# TASK DESCRIPTION:
When the line containing "destruct (_ && _); cbn [snd];" appears in the entries below, begin printing there and stop after the line containing "eapply extends_ok_trans; [apply extends_ok_after_attempt;"; print each of those lines exactly and no other line.

--- START ---

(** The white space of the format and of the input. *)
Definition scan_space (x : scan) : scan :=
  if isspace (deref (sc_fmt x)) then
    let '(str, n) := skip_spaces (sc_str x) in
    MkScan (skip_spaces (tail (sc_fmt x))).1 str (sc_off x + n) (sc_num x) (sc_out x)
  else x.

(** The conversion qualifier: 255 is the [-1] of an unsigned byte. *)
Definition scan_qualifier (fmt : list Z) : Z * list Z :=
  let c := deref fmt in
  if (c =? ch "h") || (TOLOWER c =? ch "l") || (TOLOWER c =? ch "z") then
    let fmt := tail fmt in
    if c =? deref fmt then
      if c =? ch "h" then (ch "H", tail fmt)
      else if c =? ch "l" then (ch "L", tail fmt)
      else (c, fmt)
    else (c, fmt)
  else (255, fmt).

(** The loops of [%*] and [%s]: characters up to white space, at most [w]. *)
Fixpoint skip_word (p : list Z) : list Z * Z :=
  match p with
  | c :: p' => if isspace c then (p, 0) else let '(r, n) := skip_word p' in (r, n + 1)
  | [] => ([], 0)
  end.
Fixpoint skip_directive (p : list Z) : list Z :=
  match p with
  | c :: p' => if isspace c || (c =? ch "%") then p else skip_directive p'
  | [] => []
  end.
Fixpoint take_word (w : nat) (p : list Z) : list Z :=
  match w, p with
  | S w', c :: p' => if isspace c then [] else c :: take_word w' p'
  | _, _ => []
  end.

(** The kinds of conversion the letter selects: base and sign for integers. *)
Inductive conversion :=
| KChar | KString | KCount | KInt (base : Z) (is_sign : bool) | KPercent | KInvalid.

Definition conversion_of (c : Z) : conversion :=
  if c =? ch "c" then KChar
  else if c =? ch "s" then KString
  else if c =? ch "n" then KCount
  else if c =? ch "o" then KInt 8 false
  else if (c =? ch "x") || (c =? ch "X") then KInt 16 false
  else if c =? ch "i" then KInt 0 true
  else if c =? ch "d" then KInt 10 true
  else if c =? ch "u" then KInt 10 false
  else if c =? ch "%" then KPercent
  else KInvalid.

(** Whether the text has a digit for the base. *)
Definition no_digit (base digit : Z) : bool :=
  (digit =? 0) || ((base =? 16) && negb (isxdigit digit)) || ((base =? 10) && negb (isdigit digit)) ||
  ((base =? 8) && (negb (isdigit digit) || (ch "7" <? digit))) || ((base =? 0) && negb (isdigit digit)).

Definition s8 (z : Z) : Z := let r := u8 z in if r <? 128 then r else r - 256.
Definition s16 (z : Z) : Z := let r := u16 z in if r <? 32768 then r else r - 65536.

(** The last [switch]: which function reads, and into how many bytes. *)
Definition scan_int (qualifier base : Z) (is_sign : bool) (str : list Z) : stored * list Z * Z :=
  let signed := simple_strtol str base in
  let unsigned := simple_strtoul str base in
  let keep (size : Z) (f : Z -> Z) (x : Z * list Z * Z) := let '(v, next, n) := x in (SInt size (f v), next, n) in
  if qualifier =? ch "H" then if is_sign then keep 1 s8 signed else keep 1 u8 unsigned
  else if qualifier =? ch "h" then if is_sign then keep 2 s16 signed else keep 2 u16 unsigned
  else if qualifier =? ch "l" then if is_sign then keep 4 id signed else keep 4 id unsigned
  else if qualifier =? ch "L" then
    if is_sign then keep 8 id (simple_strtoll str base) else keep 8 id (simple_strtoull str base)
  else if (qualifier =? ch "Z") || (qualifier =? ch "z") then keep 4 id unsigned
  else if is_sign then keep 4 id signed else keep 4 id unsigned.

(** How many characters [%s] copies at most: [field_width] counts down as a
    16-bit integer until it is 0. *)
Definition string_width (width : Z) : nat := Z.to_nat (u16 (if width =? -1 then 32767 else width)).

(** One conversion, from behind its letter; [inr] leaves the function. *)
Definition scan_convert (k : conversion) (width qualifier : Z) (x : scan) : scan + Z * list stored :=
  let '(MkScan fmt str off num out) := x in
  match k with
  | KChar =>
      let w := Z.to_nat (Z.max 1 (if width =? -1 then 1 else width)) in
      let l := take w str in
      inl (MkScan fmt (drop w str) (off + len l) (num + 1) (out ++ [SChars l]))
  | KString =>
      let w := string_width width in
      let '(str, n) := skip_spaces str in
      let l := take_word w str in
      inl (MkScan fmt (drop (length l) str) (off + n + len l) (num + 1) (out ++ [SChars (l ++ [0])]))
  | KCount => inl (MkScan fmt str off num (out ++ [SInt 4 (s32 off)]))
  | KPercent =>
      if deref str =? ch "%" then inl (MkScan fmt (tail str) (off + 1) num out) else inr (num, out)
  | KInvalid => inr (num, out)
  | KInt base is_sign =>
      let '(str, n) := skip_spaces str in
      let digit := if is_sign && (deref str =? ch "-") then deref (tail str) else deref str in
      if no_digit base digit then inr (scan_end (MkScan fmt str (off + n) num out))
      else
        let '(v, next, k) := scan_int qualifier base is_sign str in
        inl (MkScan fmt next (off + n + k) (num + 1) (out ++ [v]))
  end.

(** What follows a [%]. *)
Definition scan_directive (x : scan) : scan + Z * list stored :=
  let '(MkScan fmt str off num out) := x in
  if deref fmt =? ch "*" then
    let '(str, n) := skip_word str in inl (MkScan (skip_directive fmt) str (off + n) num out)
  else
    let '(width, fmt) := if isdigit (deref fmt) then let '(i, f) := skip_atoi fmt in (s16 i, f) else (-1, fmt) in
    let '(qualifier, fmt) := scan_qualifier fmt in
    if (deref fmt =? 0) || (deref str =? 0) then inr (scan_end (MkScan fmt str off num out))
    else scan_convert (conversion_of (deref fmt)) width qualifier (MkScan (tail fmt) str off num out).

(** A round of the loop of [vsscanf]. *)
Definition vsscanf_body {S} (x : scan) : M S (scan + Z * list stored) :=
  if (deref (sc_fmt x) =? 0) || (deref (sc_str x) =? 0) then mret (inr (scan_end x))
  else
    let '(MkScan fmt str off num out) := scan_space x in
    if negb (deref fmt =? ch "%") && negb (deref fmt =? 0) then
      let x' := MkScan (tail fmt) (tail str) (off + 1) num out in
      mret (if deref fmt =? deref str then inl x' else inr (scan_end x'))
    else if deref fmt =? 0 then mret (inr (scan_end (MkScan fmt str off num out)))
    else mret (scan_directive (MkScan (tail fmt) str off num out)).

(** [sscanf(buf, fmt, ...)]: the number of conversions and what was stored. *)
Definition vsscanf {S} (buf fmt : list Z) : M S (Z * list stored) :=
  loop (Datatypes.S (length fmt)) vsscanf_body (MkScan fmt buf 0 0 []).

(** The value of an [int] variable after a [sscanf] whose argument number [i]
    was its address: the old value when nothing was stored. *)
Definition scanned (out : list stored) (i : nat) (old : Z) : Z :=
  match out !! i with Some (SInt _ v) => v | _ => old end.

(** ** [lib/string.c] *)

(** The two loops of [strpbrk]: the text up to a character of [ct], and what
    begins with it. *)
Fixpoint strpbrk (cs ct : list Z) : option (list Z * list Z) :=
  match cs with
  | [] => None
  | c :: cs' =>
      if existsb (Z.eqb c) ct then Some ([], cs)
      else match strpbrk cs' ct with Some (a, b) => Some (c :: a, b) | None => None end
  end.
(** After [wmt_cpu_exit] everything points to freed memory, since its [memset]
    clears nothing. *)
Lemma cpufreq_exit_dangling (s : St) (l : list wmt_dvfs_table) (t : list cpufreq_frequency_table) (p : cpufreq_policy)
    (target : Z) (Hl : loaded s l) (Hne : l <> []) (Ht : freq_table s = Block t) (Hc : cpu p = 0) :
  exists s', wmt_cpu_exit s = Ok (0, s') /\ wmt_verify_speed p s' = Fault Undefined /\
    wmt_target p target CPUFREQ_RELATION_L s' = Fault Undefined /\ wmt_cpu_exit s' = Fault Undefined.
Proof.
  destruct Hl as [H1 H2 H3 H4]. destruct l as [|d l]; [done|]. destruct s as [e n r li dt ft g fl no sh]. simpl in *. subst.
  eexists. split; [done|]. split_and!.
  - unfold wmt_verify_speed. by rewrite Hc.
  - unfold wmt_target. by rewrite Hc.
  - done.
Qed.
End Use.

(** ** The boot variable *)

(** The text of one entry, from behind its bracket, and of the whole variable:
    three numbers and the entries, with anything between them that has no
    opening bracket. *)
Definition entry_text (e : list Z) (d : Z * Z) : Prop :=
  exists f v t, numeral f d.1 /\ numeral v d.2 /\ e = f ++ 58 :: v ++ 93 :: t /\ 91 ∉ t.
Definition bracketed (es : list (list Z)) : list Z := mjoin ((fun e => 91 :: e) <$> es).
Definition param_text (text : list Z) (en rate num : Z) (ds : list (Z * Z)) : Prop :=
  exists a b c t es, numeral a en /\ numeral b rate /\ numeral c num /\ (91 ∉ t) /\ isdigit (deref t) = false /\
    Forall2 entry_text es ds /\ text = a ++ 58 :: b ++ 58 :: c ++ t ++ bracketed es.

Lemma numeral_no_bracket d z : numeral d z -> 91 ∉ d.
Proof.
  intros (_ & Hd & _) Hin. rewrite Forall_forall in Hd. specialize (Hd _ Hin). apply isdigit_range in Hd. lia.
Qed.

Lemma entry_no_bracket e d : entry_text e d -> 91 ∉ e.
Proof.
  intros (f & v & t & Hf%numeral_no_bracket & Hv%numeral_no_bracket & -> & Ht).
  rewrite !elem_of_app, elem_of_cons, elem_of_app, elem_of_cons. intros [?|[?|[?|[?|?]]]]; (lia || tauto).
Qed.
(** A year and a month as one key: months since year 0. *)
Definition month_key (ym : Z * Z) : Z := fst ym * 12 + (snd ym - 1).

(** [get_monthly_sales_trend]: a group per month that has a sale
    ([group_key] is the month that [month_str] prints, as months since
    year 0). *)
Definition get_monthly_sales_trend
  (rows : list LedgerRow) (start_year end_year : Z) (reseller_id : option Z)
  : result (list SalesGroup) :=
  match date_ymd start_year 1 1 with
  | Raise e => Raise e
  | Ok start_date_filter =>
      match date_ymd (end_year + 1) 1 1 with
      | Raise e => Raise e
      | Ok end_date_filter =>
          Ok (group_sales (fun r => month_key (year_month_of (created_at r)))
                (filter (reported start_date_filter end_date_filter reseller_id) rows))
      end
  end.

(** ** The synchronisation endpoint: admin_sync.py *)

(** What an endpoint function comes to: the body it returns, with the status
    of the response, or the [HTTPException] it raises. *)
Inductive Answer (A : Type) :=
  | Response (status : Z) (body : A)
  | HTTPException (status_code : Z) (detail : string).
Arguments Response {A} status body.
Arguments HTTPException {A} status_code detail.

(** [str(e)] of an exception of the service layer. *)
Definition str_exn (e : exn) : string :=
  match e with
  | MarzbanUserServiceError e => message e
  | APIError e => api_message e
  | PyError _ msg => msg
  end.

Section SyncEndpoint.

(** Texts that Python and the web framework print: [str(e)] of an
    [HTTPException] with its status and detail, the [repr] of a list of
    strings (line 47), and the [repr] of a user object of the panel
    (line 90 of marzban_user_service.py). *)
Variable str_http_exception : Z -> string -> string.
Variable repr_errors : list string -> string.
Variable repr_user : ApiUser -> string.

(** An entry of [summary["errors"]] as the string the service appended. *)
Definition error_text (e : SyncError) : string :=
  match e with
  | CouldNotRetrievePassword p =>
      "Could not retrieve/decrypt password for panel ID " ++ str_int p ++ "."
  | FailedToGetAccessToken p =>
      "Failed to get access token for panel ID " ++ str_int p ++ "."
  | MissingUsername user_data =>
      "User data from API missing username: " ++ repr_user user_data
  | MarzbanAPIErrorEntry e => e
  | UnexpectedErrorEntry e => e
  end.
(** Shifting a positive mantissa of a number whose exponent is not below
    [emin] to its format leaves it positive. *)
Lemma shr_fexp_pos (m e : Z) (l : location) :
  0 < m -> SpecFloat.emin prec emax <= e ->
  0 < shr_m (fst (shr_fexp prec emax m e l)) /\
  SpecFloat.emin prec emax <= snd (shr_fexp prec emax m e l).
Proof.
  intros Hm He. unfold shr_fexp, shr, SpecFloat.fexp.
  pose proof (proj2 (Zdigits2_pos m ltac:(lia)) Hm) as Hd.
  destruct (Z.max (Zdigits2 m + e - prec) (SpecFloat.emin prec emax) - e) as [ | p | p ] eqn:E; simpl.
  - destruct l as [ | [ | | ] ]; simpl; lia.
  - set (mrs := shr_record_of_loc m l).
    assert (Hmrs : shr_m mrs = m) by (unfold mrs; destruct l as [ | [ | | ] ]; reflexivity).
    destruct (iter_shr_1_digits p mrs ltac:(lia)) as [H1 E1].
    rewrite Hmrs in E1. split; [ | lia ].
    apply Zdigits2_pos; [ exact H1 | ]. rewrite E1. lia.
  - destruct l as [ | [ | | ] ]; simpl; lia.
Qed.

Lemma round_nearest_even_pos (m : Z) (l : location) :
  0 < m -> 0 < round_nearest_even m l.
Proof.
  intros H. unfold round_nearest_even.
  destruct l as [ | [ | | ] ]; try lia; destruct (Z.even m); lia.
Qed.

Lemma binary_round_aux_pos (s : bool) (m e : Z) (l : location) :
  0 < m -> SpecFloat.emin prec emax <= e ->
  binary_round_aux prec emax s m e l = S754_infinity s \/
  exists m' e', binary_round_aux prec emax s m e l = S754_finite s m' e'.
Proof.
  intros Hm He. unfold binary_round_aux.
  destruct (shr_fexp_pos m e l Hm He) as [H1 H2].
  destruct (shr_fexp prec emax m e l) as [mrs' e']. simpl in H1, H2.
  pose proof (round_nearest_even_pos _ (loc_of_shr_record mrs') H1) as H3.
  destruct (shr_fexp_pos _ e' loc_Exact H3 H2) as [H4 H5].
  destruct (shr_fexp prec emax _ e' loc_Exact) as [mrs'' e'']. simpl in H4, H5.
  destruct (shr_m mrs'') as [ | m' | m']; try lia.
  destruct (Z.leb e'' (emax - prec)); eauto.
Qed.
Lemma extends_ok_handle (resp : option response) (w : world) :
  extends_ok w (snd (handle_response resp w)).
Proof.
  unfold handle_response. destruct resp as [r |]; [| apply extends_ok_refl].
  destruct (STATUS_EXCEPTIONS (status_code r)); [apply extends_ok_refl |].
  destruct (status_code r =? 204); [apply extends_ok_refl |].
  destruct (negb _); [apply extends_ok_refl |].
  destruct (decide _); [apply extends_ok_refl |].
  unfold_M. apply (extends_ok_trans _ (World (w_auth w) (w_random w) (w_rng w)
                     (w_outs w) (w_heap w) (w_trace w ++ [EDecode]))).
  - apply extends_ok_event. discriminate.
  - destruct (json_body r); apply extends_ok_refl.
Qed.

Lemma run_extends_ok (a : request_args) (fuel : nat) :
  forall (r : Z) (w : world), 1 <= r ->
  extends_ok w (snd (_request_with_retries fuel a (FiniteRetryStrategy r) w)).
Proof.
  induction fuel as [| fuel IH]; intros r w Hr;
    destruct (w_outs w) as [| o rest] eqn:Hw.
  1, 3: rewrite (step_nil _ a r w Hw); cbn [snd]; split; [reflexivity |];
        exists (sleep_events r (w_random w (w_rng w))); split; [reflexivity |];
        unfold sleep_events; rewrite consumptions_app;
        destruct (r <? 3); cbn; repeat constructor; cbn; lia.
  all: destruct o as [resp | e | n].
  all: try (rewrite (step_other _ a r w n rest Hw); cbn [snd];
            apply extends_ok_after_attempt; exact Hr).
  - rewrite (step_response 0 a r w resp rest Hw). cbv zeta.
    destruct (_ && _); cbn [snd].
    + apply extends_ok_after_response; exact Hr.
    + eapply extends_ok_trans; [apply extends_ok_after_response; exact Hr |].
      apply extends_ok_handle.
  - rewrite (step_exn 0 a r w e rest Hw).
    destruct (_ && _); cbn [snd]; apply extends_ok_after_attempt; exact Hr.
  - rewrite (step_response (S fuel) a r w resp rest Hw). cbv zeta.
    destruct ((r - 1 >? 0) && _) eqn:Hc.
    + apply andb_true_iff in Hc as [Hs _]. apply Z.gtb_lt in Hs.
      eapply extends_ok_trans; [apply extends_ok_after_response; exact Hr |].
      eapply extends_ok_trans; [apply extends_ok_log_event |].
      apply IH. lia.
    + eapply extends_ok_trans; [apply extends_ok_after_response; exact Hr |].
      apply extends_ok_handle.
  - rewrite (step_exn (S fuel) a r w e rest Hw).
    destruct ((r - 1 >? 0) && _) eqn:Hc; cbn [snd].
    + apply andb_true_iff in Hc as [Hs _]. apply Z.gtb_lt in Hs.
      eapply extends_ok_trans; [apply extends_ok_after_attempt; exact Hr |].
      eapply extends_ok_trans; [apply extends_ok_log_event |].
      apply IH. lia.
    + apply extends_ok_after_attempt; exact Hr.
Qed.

--- END ---

# EXPECTED ANSWER:
    destruct (_ && _); cbn [snd]; apply extends_ok_after_attempt; exact Hr.
  - rewrite (step_response (S fuel) a r w resp rest Hw). cbv zeta.
    destruct ((r - 1 >? 0) && _) eqn:Hc.
    + apply andb_true_iff in Hc as [Hs _]. apply Z.gtb_lt in Hs.
      eapply extends_ok_trans; [apply extends_ok_after_response; exact Hr |].
      eapply extends_ok_trans; [apply extends_ok_log_event |].
      apply IH. lia.
    + eapply extends_ok_trans; [apply extends_ok_after_response; exact Hr |].
      apply extends_ok_handle.
  - rewrite (step_exn (S fuel) a r w e rest Hw).
    destruct ((r - 1 >? 0) && _) eqn:Hc; cbn [snd].
    + apply andb_true_iff in Hc as [Hs _]. apply Z.gtb_lt in Hs.
      eapply extends_ok_trans; [apply extends_ok_after_attempt; exact Hr |].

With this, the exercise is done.